RCA's patent portfolio story has 'em all dreaming of sugar-plums for themselves.

As a blossoming, overused, political, undying (think cancerous) leviathan and hotbed of litigation, the ever-growing reach of the Patent and Trademark Office's output is not the consumers' friend. It's effects burden consumers' purchases with payments to the lawyered-up, clever and financially powerful of the past. They stifle innovation.

Software patents have been far more deleterious than beneficial and served as a vehicle for wealth redistribution to powerful, vested interests.

The phrase used in the article, that it was "obvious that format standardization for the data handled by codecs would be needed" is as ludicrous as it is obviuous to have originated with early patent-holders and NIST (government's National Institute of Standards) bureaucrats.

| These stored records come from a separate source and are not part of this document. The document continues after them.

Lemma search_pattern_not_found_witness :
  re_search Pattern.date (file (init address_example)) = None /\
  get_receipt_dictionary (init address_example) =
  (inl AttributeError, init address_example).
Proof.
  assert (H : re_search Pattern.date (file (init address_example)) = None)
    by (vm_compute; reflexivity).
  split; [exact H|].
  apply (search_pattern_not_found Pattern.date (init address_example) H).
  now left.
Defined.

(** C5: [get_subtotal] parses every line that consists solely of digits and
    returns the maximum of the values: whenever it returns, the result is
    one of these values and none is larger.  It returns exactly when there
    is at least one such line and none has more than 4300 digits (which
    [int] refuses); otherwise it raises.  On the lines 10, 25 and 7 it
    returns 25. *)
Theorem get_subtotal_is_max (self : Receipt) :
  let ls := filter is_integer_line (lines (file self)) in
  let ns := map dval ls in
  (forall mx, fst (get_subtotal self) = inr mx ->
     In mx ns /\ forall y, In y ns -> (y <= mx)%Z) /\
  (if forallb within_limit ls
   then match ns with
        | [] => fst (get_subtotal self) = inl ValueError
        | _ :: _ => exists mx, fst (get_subtotal self) = inr mx
        end
   else fst (get_subtotal self) = inl ValueError) /\
  map dval (filter is_integer_line (lines subtotal_example)) =
    [10; 25; 7]%Z /\
  fst (get_subtotal (init subtotal_example)) = inr 25%Z.
Proof.
  intros ls ns. split; [|split; [|split; vm_compute; reflexivity]].
  - intros mx H. apply get_subtotal_inr in H as [_ H].
    now apply py_max_spec.
  - rewrite get_subtotal_eq. unfold numbers_parse, digit_lines. fold ls.
    destruct (forallb within_limit ls); [|reflexivity].
    cbn [fst]. unfold numbers_of. fold ls. fold ns.
    destruct ns as [|x l] eqn:E; [reflexivity|].
    apply py_max_nonempty. discriminate.
Qed.

(** C6: when one of the two raw extractors returns the empty list,
    [get_items_group] returns the empty list and does not raise. *)
Theorem get_items_group_empty (self : Receipt) :
  fst (get_raw_sku_and_descriptions self) = inr [] \/
  fst (get_raw_prices self) = inr [] ->
  get_items_group self = (inr [], self).
Proof.
  intros H.
  destruct (get_raw_sku_and_descriptions_ok self) as (ds & E1 & Hds).
  destruct (get_raw_prices_ok self) as (ps & E2 & Hps).
  rewrite E1, E2 in H. cbn [fst] in H.
  unfold get_items_group. rewrite bind_eq, E1, bind_eq, E2, lift_eq.
  f_equal. destruct H as [H|H]; inversion H; subst.
  - reflexivity.
  - unfold items_group_of. cbn [length]. rewrite Nat.min_0_r.
    cbn [seq merge_loop rbind]. now apply complete_loop_pairs.
Qed.

Lemma get_items_group_empty_witness :
  fst (get_raw_sku_and_descriptions (init subtotal_example)) = inr [] /\
  get_items_group (init subtotal_example) = (inr [], init subtotal_example).
Proof.
  assert (H : fst (get_raw_sku_and_descriptions (init subtotal_example))
              = inr []) by (vm_compute; reflexivity).
  split; [exact H|].
  apply (get_items_group_empty (init subtotal_example)). now left.
Defined.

No stitch of software should be able to inhibit other coders from removing it or devising better ways of doing it next time with different ideas and code, but that's precisely what happens. It becomes entrenched and fed, kept from dying its natural death. Instead of letting market forces determine where consumers will go, "thickets" bounded by neatly-lawyered fences protect "hallowed" ground. Those grounds are regularly corrupted by power, politics and currency "investments." Instead of constantly improved processes, consumers see beneficial future developments get royalty-paymented to a crawl by lawyers and government bureaucrats. Those granted patents and certainly government bureaucrats like it that way. Fortunes are amassed, power is wielded in cudgel fashion and livelihoods and retirements are secured.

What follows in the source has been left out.